Vietnamese curries are more like soup than Indian curries. You can see curry of goat meat, but it is only available in a few special restaurants. You may relish curries with vermicelli, rice, and bread.
The other ingredients of the curry are many, relying on the main ingredients and the chef’s creativity. Most curries contain coconut milk (or coconut water), red cashew, onions, gingers, assorted meat, potatoes, sweet potatoes, carrots, radishes, seafood, etc.
Benefits of eating curries
Many studies have shown that ingredients in curries probably support us to prevent several diseases such as colon cancer and Alzheimer’s disease. Some studies also have indicated that the response of pain receptors to hot ingredients in curries might lead to the development of endorphins in bodies. For such seasons, curries are believed to be one of the most vigorous stimulants.

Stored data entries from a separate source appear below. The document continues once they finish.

(* ===== verification/AdbShellCommand.v ===== *)
(** * One command: [shell:<command>]

    The output captured from an accepted command is streamed chunk by chunk, one
    per acknowledgement, and the stream is closed after the last one. *)

From S2P Require Import Prelude CLib Ring AdbProtocol AdbService ShellExec AdbShell AdbShellAllow AdbShellInv AdbShellSpec.
From Stdlib Require Import ZArith Lia.
From Stdlib Require Import Strings.Byte.
From stdpp Require Import base numbers list list_numbers strings sets.

Module ShellCommand.
Import Shell ShellAllow ShellInv ShellSpec.

Section command.
Context {sc : ShellConfig} {X : ShellExec} {XL : ShellExecLaws X}.

(** [acks] acknowledgements on stream [i], with an engine that takes chunks of
    at most [k] bytes. *)
Fixpoint acknowledge (acks k i : nat) (s : shell) : list service_event * shell :=
  match acks with
  | O => ([], s)
  | S acks =>
      let '(tr, s) := AdbService.exec k (adb_shell_tx_ready i s) in
      let '(tr', s) := acknowledge acks k i s in
      (tr ++ tr', s)
  end.

(** A context that streams the rest [out] of its output. *)
Definition streaming (i n : nat) (s : shell) (out : list byte) : Prop :=
  contexts_ok s /\ find_context i s = Some n /\ interactive (ctx (load n s)) = false
  /\ take (output_len (ctx (load n s)) - output_offset (ctx (load n s)))
          (drop (output_offset (ctx (load n s))) (output (ctx (load n s)))) = out.

Lemma streaming_length i n s out :
  streaming i n s out -> output_len (ctx (load n s)) - output_offset (ctx (load n s)) = length out.
Proof.
  intros (Hs & _ & _ & <-). destruct (load_wf n s Hs). rewrite length_take, length_drop. lia.
Qed.

(** One chunk. *)
Lemma queue_chunk k w out :
  wf (ctx w) -> tx_in_flight (ctx w) = false -> interactive (ctx w) = false ->
  take (output_len (ctx w) - output_offset (ctx w)) (drop (output_offset (ctx w)) (output (ctx w))) = out ->
  exists w', AdbService.exec k (queue_next_chunk w)
    = ((if decide (length out `min` k = 0) then [EvClose (default 0 (stream (ctx w))) 0]
        else [EvWrite (default 0 (stream (ctx w))) 0 (take k out) 0]), (0%Z, w'))
    /\ wf (ctx w') /\ stream (ctx w') = stream (ctx w) /\ interactive (ctx w') = false
    /\ take (output_len (ctx w') - output_offset (ctx w')) (drop (output_offset (ctx w')) (output (ctx w'))) = drop k out
    /\ exec w' = exec w.
Proof.
  intros Hw Htx Hi Hout. pose proof Hw as [].
  assert (output_len (ctx w) - output_offset (ctx w) = length out) as Hlen.
  { subst out. rewrite length_take, length_drop. lia. }
  unfold queue_next_chunk. rewrite Htx, Hi. cbv zeta iota. simpl. rewrite Hlen in *.
  destruct (decide (length out `min` k = 0)) as [Hz|Hz]; simpl.
  - exists w. split_and!; try done. rewrite Hlen, Hout. destruct k; [done|].
    destruct out; [done|]. simpl in Hz. lia.
  - eexists. split_and!; [f_equal; f_equal; f_equal| | | | |]; try done.
    + rewrite <- Hout at 2. rewrite take_take. f_equal. lia.
    + apply keeps_sent; try done; lia || congruence.
    + simpl. rewrite <- drop_drop. set (m := length out) in *.
      replace (output_len (ctx w) - (output_offset (ctx w) + m `min` k)) with (m - k) by lia.
      rewrite <- Hout. destruct (decide (m <= k)).
      * replace (m - k) with 0 by lia. symmetry. apply drop_ge. rewrite length_take. lia.
      * rewrite Nat.min_r, take_drop_commute by lia. do 2 f_equal. lia.
Qed.

(** An acknowledgement of a stream with output left. *)
Lemma ack_chunk k i n s out :
  streaming i n s out -> 
  exists s', AdbService.exec k (adb_shell_tx_ready i s)
    = ((if decide (length out `min` k = 0) then [EvClose i 0] else [EvWrite i 0 (take k out) 0]), s')
    /\ streaming i n s' (drop k out).
Proof.
  intros (Hs & Hf & Hi & Hout). destruct (find_load _ _ _ Hf) as [Hst _]. pose proof (load_wf n s Hs) as Hw.
  unfold adb_shell_tx_ready. rewrite Hf. cbv zeta.
  rewrite (bool_decide_false (interactive (ctx (set_tx false (load n s))) = true /\ _)) by (intros [H _]; exact (eq_true_false_abs _ H Hi)).
  assert (wf (ctx (set_tx false (load n s)))) as Hw1 by (destruct Hw; by constructor).
  destruct (queue_chunk k (set_tx false (load n s)) out Hw1 eq_refl Hi Hout) as (w' & E & Hw' & Hst' & Hi' & Hout' & Hex').
  assert (stream (ctx (set_tx false (load n s))) = Some i) as Est by exact Hst.
  rewrite exec_bind. unfold resume. rewrite exec_bind. cbn [AdbService.exec fst snd]. rewrite decide_True by done.
  rewrite E. cbn [fst snd app]. rewrite (decide_False (P := 0%Z <> 0%Z)) by (intros H; by apply H).
  cbn [AdbService.exec fst snd]. rewrite app_nil_r. exists (store n s w'). rewrite Est in Hst' |- *. split; [done|].
  pose proof (shell_index_lt _ _ _ Hf) as [Hlt _].
  unfold streaming. rewrite load_stored by done. split_and!; try done; [by apply store_wf|by apply find_store].
Qed.

(** The rest is sent, then the stream is closed. *)
Lemma acknowledge_all k i n out acks s :
  0 < k -> streaming i n s out -> length out < acks ->
  sent (acknowledge acks k i s).1 = out /\ EvClose i 0 ∈ (acknowledge acks k i s).1.
Proof.
  intros Hk. revert out s. induction acks as [|acks IH]; intros out s Hs Hlen; [lia|].
  cbn [acknowledge]. destruct (ack_chunk k i n s out Hs) as (s' & -> & Hs').
  specialize (IH (drop k out) s' Hs').
  destruct (decide (length out `min` k = 0)) as [Hz|Hz].
  - assert (out = []) as -> by (apply length_zero_iff_nil; lia). clear IH Hlen. rewrite drop_nil in Hs'.
    assert (sent (acknowledge acks k i s').1 = []) as Hnil.
    { clear -XL Hs'. revert s' Hs'. induction acks as [|acks IH]; intros s' Hs'; [done|].
      cbn [acknowledge]. destruct (ack_chunk k i n s' [] Hs') as (s2 & -> & Hs2). rewrite drop_nil in Hs2.
      specialize (IH s2 Hs2). rewrite decide_True by done. by destruct (acknowledge acks k i s2). }
    destruct (acknowledge acks k i s') as [tr s2]. simpl in *. split; [done|]. set_solver.
  - rewrite length_drop in IH. destruct IH as [IH1 IH2]; [lia|]. destruct (acknowledge acks k i s') as [tr s2].
    simpl in *. rewrite IH1, take_drop. split; [done|]. set_solver.
Qed.

(** An accepted command runs once and its whole captured output reaches the
    client: with an engine that takes up to [k] bytes at a time, opening the
    stream and acknowledging each chunk sends the output in order, nothing
    more, and then closes the stream. *)
Theorem shell_command_streams x s i command out t rc x' k acks :
  shell_reachable x s -> find_context i s = None -> context_index None (contexts s) <> None ->
  allowed command -> command <> [] -> length command < SHELL_COMMAND_SIZE -> NUL ∉ command ->
  webos_shell_execute command SHELL_OUTPUT_SIZE (executor s) = (Result rc (Some (out, t)), x') ->
  0 < k -> length out < acks ->
  exists tr s1, AdbService.exec k (adb_shell_open i command s) = (tr, (0%Z, s1))
    /\ executor s1 = x'
    /\ sent (tr ++ (acknowledge acks k i s1).1) = out
    /\ EvClose i 0 ∈ tr ++ (acknowledge acks k i s1).1.
Proof.
  intros Hr Hf Hfree Hal Hne Hlen Hnul Hex Hk Hacks. apply shell_reachable_ok in Hr.
  apply command_allowed_iff in Hal.
  unfold adb_shell_open. rewrite decide_False by (rewrite (proj2 (strchr_None command NUL)) by done; intros [?|?]; [lia|done]).
  rewrite decide_False by (intros [_ ?]; congruence).
  destruct (context_index None (contexts s)) as [n|] eqn:En; [|done].
  assert (exists s1, allocate_context i s = Some (n, s1) /\ contexts s1 = <[n := fresh_context i]> (contexts s)
            /\ executor s1 = executor s) as (s1 & Ea & Ec & Ee).
  { unfold allocate_context. rewrite En. by eexists. }
  rewrite Ea. destruct (allocate_ok _ _ _ _ Hr Ea) as [Hs1 Hc]. cbv zeta.
  assert (exists w, first_output command (load n s1) = Some w /\ exec w = x' /\ interactive (ctx w) = false
    /\ tx_in_flight (ctx w) = false
    /\ take (output_len (ctx w) - output_offset (ctx w)) (drop (output_offset (ctx w)) (output (ctx w))) = out)
    as (w & Ef & Ex & Hi & Htx & Hout).
  { unfold first_output. rewrite decide_False by done. eexists. split; [done|].
    unfold run_command. rewrite Hc. change (exec (load n s1)) with (executor s1). rewrite Ee.
    replace (length (output (fresh_context i))) with SHELL_OUTPUT_SIZE by (symmetry; apply length_replicate).
    rewrite Hex. simpl. split_and!; [done..|]. rewrite Nat.sub_0_r. unfold write_at. simpl. rewrite drop_0.
    rewrite <- app_assoc. apply take_app_length. }
  rewrite Ef. destruct (first_output_ok _ _ _ _ Hc Ef) as [Hw Hst].
  destruct (queue_chunk k w out Hw Htx Hi Hout) as (w' & E & Hw' & Hst' & Hi' & Hout' & Hex').
  rewrite exec_bind, E. cbn [fst snd]. rewrite (decide_False (P := 0%Z <> 0%Z)) by (intros H; by apply H).
  cbn [AdbService.exec fst snd]. rewrite app_nil_r. rewrite Hst in Hst' |- *. cbn [default from_option id].
  assert (n < length (contexts s1)) as Hn.
  { rewrite Ec, length_insert. by apply shell_index_lt in En as [? _]. }
  assert (streaming i n (store n s1 w') (drop k out)) as Hstr.
  { unfold streaming. rewrite load_stored by done. split_and!; try done; [by apply store_wf|].
    unfold find_context, store. simpl. rewrite Ec, list_insert_insert_eq. by apply find_insert. }
  eexists _, _. split; [done|]. split; [simpl; congruence|].
  destruct (acknowledge_all k i n (drop k out) acks _ Hk Hstr) as [H1 H2]; [rewrite length_drop; lia|].
  rewrite sent_app, H1. split; [|apply elem_of_app; by right].
  destruct (decide (length out `min` k = 0)); simpl.
  - assert (out = []) as -> by (apply length_zero_iff_nil; lia). by rewrite drop_nil.
  - by rewrite app_nil_r, take_drop.
Qed.
End command.

(** ** An example *)

Section demo.

#[local] Instance command_shell : ShellConfig.
Proof. refine {| SHELL_COMMAND_SIZE := 32; SHELL_OUTPUT_SIZE := 128; SHELL_INPUT_SIZE := 32; SHELL_MAX_STREAMS := 1;
                 SHELL_PROMPT_DUMMY := cs "~$ " |}; lia. Defined.

#[local] Instance command_executor : ShellExec := demo_executor.

Definition command_state : @sx command_executor := ().
Definition demo_command : cstr := cs "fs ls /STORAGE:/apps".

Lemma shell_command_streams_witness :
  exists tr s1, AdbService.exec 8 (adb_shell_open 5 demo_command (shell_init command_state)) = (tr, (0%Z, s1))
    /\ executor s1 = command_state
    /\ sent (tr ++ (acknowledge 64 8 5 s1).1) = demo_command
    /\ EvClose 5 0 ∈ tr ++ (acknowledge 64 8 5 s1).1.
Proof.
  apply (shell_command_streams (XL := demo_laws) command_state (shell_init command_state) 5 demo_command demo_command false 0 command_state 8 64).
  - constructor.
  - done.
  - done.
  - apply command_allowed_iff. vm_compute. done.
  - done.
  - vm_compute. lia.
  - apply (bool_decide_unpack _). vm_compute. done.
  - vm_compute. done.
  - lia.
  - vm_compute. lia.
Defined.
End demo.
End ShellCommand.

With a complex sensory response to a range of spices and flavors in curries, a natural curb is obtained, causing the next carvings and followed by a demand to turn to a spicy curry. It is said that curries are an addictive component when using while other researchers have argued that addiction is an ideal term to mention in this case. Other studies also suggest that curries have anti-parasitic properties.